The Reality of Being A Ginger

Ed Sheeran, Prince Harry, Donald Trump, and Emma Stone are some of the famous ginger people today. Some people characterized them as ginger or redhead because of their unique red hair color, pale skin, and abounding freckles. In the past, the Egyptians wiped out maidens with red hair because they consider them luckless. Contrary to the Egyptian’s belief, Greeks appreciated the ginger hair because it signified honor and courage. The human population consists of less than 2% of ginger people or approximately 140 million people. Scotland holds the record of most natural ginger with 13%, and Ireland follows with 10% of the population.


According to the study of Kevin O’Regan from the University of College Cork, bullies subject gingers to Gingerism or the abuse of redheads. He recorded 1,742 survey answers from 20 countries, and he arrived at a conclusion that 60.6% males and 47.3% of females had experienced discrimination solely because of their red hair color. The numerous misconceptions, falsehoods, and stereotypes aimed at gingers started way back, and it is but necessary to point out facts about them now.

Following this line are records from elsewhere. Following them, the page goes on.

(** The entry with raw amount -50.00 and direction DBIT: [from_json] returns
    the record with amount 50 and direction DEBIT, and the import of that
    record as an unmatched transfer returns, having posted one payload of
    5000 minor units on both sides. *)
Lemma C9_amount_normalization_witness :
  from_json Samples.sample_strptime Samples.sample_float Samples.entry_transfer "100"
    = Some Samples.tx_transfer
  ∧ amount Samples.tx_transfer = float_abs (float_of_Z (-50))
  ∧ direction Samples.tx_transfer = DEBIT
  ∧ ∃ b st' p,
      _import_unmatched_transfer Samples.sample_timestamp 60 Samples.accounts
        Samples.tx_transfer Samples.state_accepting = Some (b, st')
      ∧ r_tx_calls (remote st') = [p]
      ∧ p_sourceAmount p = 5000
      ∧ p_destinationAmount p = Some 5000.
Proof.
  pose proof (C9_amount_normalization Samples.sample_strptime Samples.sample_float
                Samples.sample_timestamp 60 Samples.accounts)
    as (Hreturns & _ & _ & _ & _ & Hunmatched & _).
  destruct (Hreturns Samples.entry_transfer "100" "t2" "2024-02-02" "-50.00" "xfer" "DBIT"
              738918 (float_of_Z (-50)) DEBIT BOOKED
              eq_refl eq_refl eq_refl eq_refl eq_refl eq_refl eq_refl eq_refl eq_refl)
    as (tx & Htx & Hamount & Hdir).
  assert (tx = Samples.tx_transfer) as ->.
  { assert (from_json Samples.sample_strptime Samples.sample_float Samples.entry_transfer
              "100" = Some Samples.tx_transfer) as Heq by reflexivity.
    rewrite Heq in Htx. by injection Htx. }
  destruct (Hunmatched Samples.entry_transfer "100" Samples.tx_transfer
              Samples.state_accepting Htx) as (Hposted & Hrun).
  destruct (Hrun 5000 1706832000 eq_refl eq_refl) as (b & st' & Hst').
  destruct (Hposted b st' Hst') as (p & Hcalls & Hsrc & Hdst).
  assert (p_sourceAmount p = 5000) as H5000.
  { assert (py_round (float_mul (amount Samples.tx_transfer) (float_of_Z 100)) = Some 5000)
      as Hr by reflexivity.
    rewrite Hr in Hsrc. by injection Hsrc. }
  split_and!; [exact Htx|exact Hamount|exact Hdir|].
  exists b, st', p. split_and!; [exact Hst'|exact Hcalls|exact H5000|].
  rewrite Hdst, H5000. reflexivity.
Defined.

(** A single and a combined marker. *)
Lemma C4_marker_round_trip_witness :
  ids_of_transaction (Samples.stored_with "pay [B4ID:t1]") = {["t1"]}
  ∧ ids_of_transaction (Samples.stored_with "Transfer: out [B4ID:1_2]") = {["1"; "2"]}.
Proof.
  pose proof (C4_marker_round_trip Samples.sample_timestamp 60 Samples.accounts)
    as (_ & _ & _ & Hsingle & Hpair).
  split.
  - apply (Hsingle "pay" "t1"); [reflexivity|by split_and!|reflexivity].
  - apply (Hpair "Transfer: out" "1" "2");
      [reflexivity|by split_and!|by split_and!|reflexivity].
Defined.

(** C4, as stated, fails for an id that contains a closing bracket (and no
    underscore): the ledger gives back a different id. *)
Lemma C4_marker_round_trip_counterexample :
  char_in "_" "a]b" = false
  ∧ str_contains "[B4ID:" "x" = false
  ∧ p_comment (Samples.stored_with "x [B4ID:a]b]")
    = str_take 200 "x" +:+ " [B4ID:" +:+ "a]b" +:+ "]"
  ∧ ids_of_transaction (Samples.stored_with "x [B4ID:a]b]") = {["a"]}
  ∧ ids_of_transaction (Samples.stored_with "x [B4ID:a]b]") ≠ {["a]b"]}.
Proof.
  split_and!; try reflexivity.
  intros H. assert ("a]b" ∈ ({["a"]} : gset string)) as Hin.
  { change ({["a"]} : gset string)
      with (ids_of_transaction (Samples.stored_with "x [B4ID:a]b]")).
    rewrite H. by apply elem_of_singleton. }
  by apply elem_of_singleton in Hin.
Qed.

(** An unmatched transfer that the remote accepts: counted as imported, and
    the existing-id set is still empty. *)
Lemma C5_existing_ids_growth_witness :
  ∃ st', _import_unmatched_transfer Samples.sample_timestamp 60 Samples.accounts
           Samples.tx_transfer Samples.state_accepting = Some (true, st')
         ∧ new_transactions (stats st') = 1%nat
         ∧ existing_ids st' = ∅.
Proof.
  destruct (_import_unmatched_transfer Samples.sample_timestamp 60 Samples.accounts
              Samples.tx_transfer Samples.state_accepting) as [[b st']|] eqn:Hrun;
    [|discriminate (eq_sym Hrun)].
  assert (b = true) as -> by (vm_compute in Hrun; by injection Hrun as <- _).
  pose proof (C5_existing_ids_growth Samples.sample_timestamp 60 Samples.accounts)
    as (_ & _ & Hun).
  destruct (Hun _ _ _ _ Hrun) as (He & Hn).
  exists st'. split; [reflexivity|]. split.
  - by destruct (Hn eq_refl) as [-> _].
  - exact He.
Defined.

(** An entry without booking status: booked for [from_json], ignored by the
    loop. *)
Lemma C6_missing_booking_status_witness :
  is_booked Samples.tx_no_status = true
  ∧ _import_file_loop Samples.sample_strptime Samples.sample_strftime Samples.sample_float
      Samples.sample_timestamp 60 Samples.config_scenario
      "100" (Some "acc-1") [Samples.entry_no_status] [] Samples.state_accepting
    = Some ([], Samples.state_accepting).
Proof.
  pose proof (C6_missing_booking_status Samples.sample_strptime Samples.sample_strftime
                Samples.sample_float Samples.sample_timestamp 60
                Samples.config_scenario) as (Hparse & Hskip & _).
  split.
  - by apply (Hparse Samples.entry_no_status "100" Samples.tx_no_status).
  - by rewrite Hskip.
Defined.

(** ** Listing the ledger *)

Section ListingFacts.

Variable r : Remote.
Variable page_size : nat.

Lemma page_offset (page : nat) :
  (1 ≤ page)%nat → ((S page - 1) * page_size = (page - 1) * page_size + page_size)%nat.
Proof. intros H. destruct page as [|page]; [lia|]. simpl. lia. Qed.

(** Beyond one iteration per remaining transaction, and one more, the loop
    of [get_all_transactions] does not use its fuel. *)
Lemma get_all_transactions_loop_enough (fuel page : nat) (acc : list Payload) :
  (1 ≤ page)%nat →
  (length (drop ((page - 1) * page_size) (r_transactions r)) < fuel)%nat →
  ∃ res, ∀ fuel', (fuel ≤ fuel')%nat →
    get_all_transactions_loop fuel' r page_size page acc = Some res.
Proof.
  revert page acc. induction fuel as [|fuel IH]; intros page acc Hpage Hlen; [lia|].
  destruct (r_list_answer r page) eqn:Hans.
  2: { exists (Returns acc). intros [|fuel'] ?; [lia|]. simpl. by rewrite Hans. }
  2: { exists Raises. intros [|fuel'] ?; [lia|]. simpl. by rewrite Hans. }
  set (rest := drop ((page - 1) * page_size) (r_transactions r)) in *.
  destruct (page_items page_size page (r_transactions r)) as [|x items] eqn:Hitems.
  { exists (Returns acc). intros [|fuel'] ?; [lia|]. simpl. by rewrite Hans, Hitems. }
  destruct (length (x :: items) <? page_size)%nat eqn:Hshort.
  { exists (Returns (acc ++ x :: items)). intros [|fuel'] ?; [lia|].
    simpl. rewrite Hans, Hitems. by rewrite Hshort. }
  apply Nat.ltb_ge in Hshort.
  assert (length (x :: items) ≤ page_size ∧ length (x :: items) ≤ length rest)%nat as [H1 H2].
  { rewrite <- Hitems. unfold page_items. fold rest. rewrite length_take. lia. }
  destruct (IH (S page) (acc ++ x :: items)) as [res Hres]; [lia| |].
  { rewrite page_offset by done. rewrite <- drop_drop. fold rest.
    rewrite length_drop. simpl in *. lia. }
  exists res. intros [|fuel'] ?; [lia|]. simpl. rewrite Hans, Hitems.
  rewrite (proj2 (Nat.ltb_ge _ _) Hshort). apply Hres. lia.
Qed.

(** [get_all_transactions] runs with enough fuel: more changes nothing. *)
Lemma get_all_transactions_fuel (fuel : nat) :
  (S (length (r_transactions r)) ≤ fuel)%nat →
  get_all_transactions_loop fuel r page_size 1 [] = Some (get_all_transactions r page_size).
Proof.
  intros Hfuel.
  destruct (get_all_transactions_loop_enough (S (length (r_transactions r))) 1 [])
    as [res Hres]; [lia|simpl; rewrite drop_0; lia|].
  unfold get_all_transactions. rewrite (Hres _ (Nat.le_refl _)). by apply Hres.
Qed.

(** When the remote serves every page, the loop returns from [page] on
    everything that is stored. *)
Lemma get_all_transactions_loop_all (fuel page : nat) (acc : list Payload) :
  (0 < page_size)%nat → (∀ n, r_list_answer r n = ListPage) →
  (1 ≤ page)%nat →
  (length (drop ((page - 1) * page_size) (r_transactions r)) < fuel)%nat →
  get_all_transactions_loop fuel r page_size page acc
  = Some (Returns (acc ++ drop ((page - 1) * page_size) (r_transactions r))).
Proof.
  intros Hps Hans. revert page acc.
  induction fuel as [|fuel IH]; intros page acc Hpage Hlen; [lia|].
  simpl. rewrite Hans. unfold page_items.
  set (rest := drop ((page - 1) * page_size) (r_transactions r)) in *.
  destruct (take page_size rest) as [|x items] eqn:Hitems.
  { assert (rest = []) as ->; [|by rewrite app_nil_r].
    destruct rest; [done|]. destruct page_size; [lia|]. done. }
  rewrite <- Hitems.
  destruct (length (take page_size rest) <? page_size)%nat eqn:Hshort.
  - apply Nat.ltb_lt in Hshort. rewrite length_take in Hshort.
    by rewrite take_ge by lia.
  - apply Nat.ltb_ge in Hshort. rewrite length_take in Hshort.
    rewrite IH; [|lia|].
    + rewrite page_offset by done. rewrite <- drop_drop. fold rest.
      by rewrite <- app_assoc, take_drop.
    + rewrite page_offset by done. rewrite <- drop_drop. fold rest.
      rewrite length_drop. lia.
Qed.

(** Whatever the remote answers, what the loop returns is a prefix of what
    is stored. *)
Lemma get_all_transactions_loop_prefix (fuel page : nat) (acc res : list Payload) :
  (1 ≤ page)%nat →
  acc = take ((page - 1) * page_size) (r_transactions r) →
  get_all_transactions_loop fuel r page_size page acc = Some (Returns res) →
  ∃ k, res = take k (r_transactions r).
Proof.
  revert page acc. induction fuel as [|fuel IH]; intros page acc Hpage Hacc; [done|].
  simpl. destruct (r_list_answer r page); [|intros [= <-]; eauto|done].
  unfold page_items.
  set (k := ((page - 1) * page_size)%nat) in *.
  assert (acc ++ take page_size (drop k (r_transactions r))
          = take (k + page_size) (r_transactions r)) as Happ.
  { rewrite Hacc. apply take_take_drop. }
  destruct (take page_size (drop k (r_transactions r))) as [|x items] eqn:Hitems.
  { intros [= <-]. eauto. }
  rewrite Happ.
  destruct (_ <? _)%nat; [intros [= <-]; eauto|].
  apply IH; [lia|]. by rewrite page_offset.
Qed.

Lemma get_all_transactions_prefix (res : list Payload) :
  get_all_transactions r page_size = Returns res → ∃ k, res = take k (r_transactions r).
Proof.
  unfold get_all_transactions.
  destruct (get_all_transactions_loop _ _ _ _ _) as [[res'|]|] eqn:Hloop; try done.
  intros [= <-]. by eapply (get_all_transactions_loop_prefix _ 1 []); [lia| |exact Hloop].
Qed.

Lemma get_all_transactions_all :
  (0 < page_size)%nat → (∀ n, r_list_answer r n = ListPage) →
  get_all_transactions r page_size = Returns (r_transactions r).
Proof.
  intros Hps Hans. unfold get_all_transactions.
  rewrite get_all_transactions_loop_all; [|done|done|lia|].
  - simpl. by rewrite drop_0.
  - simpl. rewrite drop_0. lia.
Qed.

End ListingFacts.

Genetically speaking, the red hair gene is a recessive characteristic that comes with a mutant gene called MC1R or melanocyte-stimulating hormone receptor in chromosome 16. Since the trait is passive, there is barely a 25% probability that an offspring is redhead provided that both parents carry the gene. The red hair color of ginger people does not turn gray when they aged, unlike different hair colors. The red hair only fades to blonde or white, but it does not wear out its natural pigment. Dr. Leslie Baumann, a dermatologist, explained that gingers have red hair and freckles due to the abundant presence of pheomelanin, a type of melanin pigment.

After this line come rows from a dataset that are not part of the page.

(** [listCommands] follows the registry of a running process: a
    successful creation adds the view of the new definition at the end, a
    failed one changes nothing, a deletion removes the views of the
    deleted name and keeps the others in their order, and the names in the
    listing are pairwise distinct. *)
Theorem listCommands_follows_registry (host : Host) (w : World) :
  reachable host w ->
  NoDup (map cv_command (listCommands w))
  /\ (forall a now m w',
        createCommand host a now w = (Normal m, w') ->
        listCommands w' = listCommands w ++ [command_view m])
  /\ (forall a now e w',
        createCommand host a now w = (Throw e, w') ->
        listCommands w' = listCommands w)
  /\ (forall name,
        listCommands (snd (deleteCommand host name w))
        = filter (fun v => negb (String.eqb (toLowerCase (String_ name))
                                   (cv_command v)))
            (listCommands w)).
Proof.
  intros Hr. pose proof (reachable_keyed_by_name Hr) as Hk.
  destruct (reachable_nodup Hr) as [_ Nc].
  unfold listCommands. repeat split.
  - replace (map cv_command (map command_view (JsMap.values (commands w))))
      with (JsMap.keys (commands w)); [exact Nc|].
    unfold JsMap.keys, JsMap.values. rewrite !map_map.
    apply map_ext_in. intros [k c] Hin. simpl. symmetry. now apply Hk.
  - intros a now m w' E.
    destruct (createCommand_normal _ _ _ _ E)
      as (bot & raw & _ & _ & _ & Hh & _ & _ & Ec).
    rewrite Ec, JsMapFacts.set_fresh.
    + unfold JsMap.values. now rewrite !map_app.
    + apply get_none_keys. now apply JsMapFacts.has_false.
  - intros a now e w' E. apply createCommand_throw in E.
    now destruct E as [-> _].
  - intros name.
    destruct (JsMap.get (toLowerCase (String_ name)) (commands w))
      as [meta|] eqn:E.
    + destruct (deleteCommand_found host name w E) as [d ->]. simpl.
      now apply values_delete_keyed.
    + replace (snd (deleteCommand host name w)) with w
        by (unfold deleteCommand; run; now rewrite E).
      rewrite <- values_delete_keyed by exact Hk.
      rewrite JsMapFacts.delete_fresh; [reflexivity|].
      now apply get_none_keys.
Qed.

Moreover, the mutation in MC1R came with several drawbacks such as more pain sensitivity and high skin cancer risk. Redheads are more sensitive to pain compared to other individuals since the mutation affected their pain receptor as well. A study by the group of Dr. Edwin Liem from the University of Louisville showed that redheads are more sensitive to temperature and may experience pain when the temperature reaches -11 degrees Celcius. They also initiated research about the sensitivity of redheads to the dental and medical anaesthetic. However, a different group of scientists from McGill University contradicted Liem’s claim. They found that redheads are less sensitive to pain from electric shock and more sensitive to the effects of specific pills such as analgesic and painkillers.

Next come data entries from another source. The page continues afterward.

(** * addon-manager: the workflow lifecycle of [pkg/workflows/workflow.go]

    A shallow embedding of the workflow lifecycle (template rendering,
    parameter injection, artifact post-processing, submission, collision
    resolution and status translation) and the properties stated about it.

    Conventions of the embedding:
    - a Go [interface{}] holding a JSON-like tree is a [value]; a
      [map[string]interface{}] is a [gmap string value];
    - a Go call that may panic returns a [go], one that returns [(T, error)]
      or [error] and may panic returns an [outcome];
    - the cluster is an explicit [World] threaded through the calls that
      talk to the API server;
    - the YAML codec, the RFC3339 parser and the order in which [range]
      visits a map are parameters of the functions that use them. *)

From Stdlib Require Import ZArith Ascii String List Permutation.
From stdpp Require Import gmap strings list fin_maps.

#[local] Set Warnings "-register-all".
#[local] Open Scope string_scope.
#[local] Open Scope list_scope.

(** ** Loosely typed documents *)

(** The dynamic values that [yaml.Unmarshal] and the [unstructured] helpers
    put behind an [interface{}].  A [float64] is kept as its 64 bits: the
    code never computes with one. *)
Inductive value : Type :=
| VNil
| VBool (b : bool)
| VInt64 (z : Z)
| VFloat64 (bits : Z)
| VString (s : string)
| VSlice (l : list value)
| VMap (m : gmap string value).

Abbreviation Unstructured := (gmap string value).

Definition error : Type := string.

(** A Go call either returns or panics. *)
Inductive go (A : Type) : Type :=
| Return (a : A)
| Panic.
Arguments Return {A} a.
Arguments Panic {A}.

(** A Go call of result type [(T, error)] or [error]: [Ok] is the return
    with a nil error, [Err] the return with a non-nil error. *)
Inductive outcome (A : Type) : Type :=
| Ok (a : A)
| Err (e : error)
| Abort.
Arguments Ok {A} a.
Arguments Err {A} e.
Arguments Abort {A}.

(** How a loop iteration ends: with a [return], with the loop variables
    for the next iteration, or with a panic. *)
Inductive loop (R S : Type) : Type :=
| Break (r : R)
| Next (s : S)
| Crash.
Arguments Break {R S} r.
Arguments Next {R S} s.
Arguments Crash {R S}.

Definition obind {A B} (x : outcome A) (f : A -> outcome B) : outcome B :=
  match x with
  | Ok a => f a
  | Err e => Err e
  | Abort => Abort
  end.

Notation "x <-! e1 ;; e2" := (obind e1 (fun x => e2))
  (at level 100, e1 at next level, right associativity).

Fixpoint omapM {A B} (f : A -> outcome B) (l : list A) : outcome (list B) :=
  match l with
  | [] => Ok []
  | a :: l' => b <-! f a ;; bs <-! omapM f l' ;; Ok (b :: bs)
  end.

(** ** The [strings] package *)

Module strings.

(** [strings.Contains(s, substr)]. *)
Fixpoint Contains (s substr : string) : bool :=
  String.prefix substr s ||
  match s with
  | EmptyString => false
  | String _ s' => Contains s' substr
  end.

(** The loop of [strings.Split] for a non-empty separator: [skip] counts
    the characters of a separator just matched that are still to be
    dropped, [cur] is the piece being read. *)
Fixpoint split_from (sep : string) (skip : nat) (cur s : string) : list string :=
  match s with
  | EmptyString => [cur]
  | String c s' =>
      match skip with
      | S k => split_from sep k cur s'
      | O =>
          if String.prefix sep s
          then cur :: split_from sep (String.length sep - 1) "" s'
          else split_from sep 0 (cur +:+ String c "") s'
      end
  end.

(** [strings.Split(s, sep)]; with an empty separator Go explodes the
    string into its characters. *)
Definition Split (s sep : string) : list string :=
  match sep with
  | EmptyString => (fun c => String c "") <$> list_ascii_of_string s
  | _ => split_from sep 0 "" s
  end.

(** [strings.Join(elems, sep)]. *)
Fixpoint Join (elems : list string) (sep : string) : string :=
  match elems with
  | [] => ""
  | [e] => e
  | e :: rest => e +:+ sep +:+ Join rest sep
  end.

Another disadvantage that arose from the gene mutation was the risk of skin cancer or melanoma. In a recent study from 2016, scientists conducted an experiment on mice to study melanoma on pale-skinned individuals when highly exposed to the ultraviolet (UV) rays. They compared the different skin samples of mice and found that pheomelanin damaged the skin of the redheaded mice three times due to stress. Their analysis concluded that redheads are more sensitive to the sun due to the less production of eumelanin, another kind of melanin pigment, in their skin.


The MC1R gene — the carrier of red hair — also controls the division of cancer cells in men. In 2013, researchers from Finland’s National Institute for Health and Medicine proved that ginger males only have 46% probability to develop prostate cancer compared to individuals with different hair tone.


Ginger people were subjected to several puns and name-calling in the past and even at present, but it is evident that their “imperfections” have benefits rather than disabilities.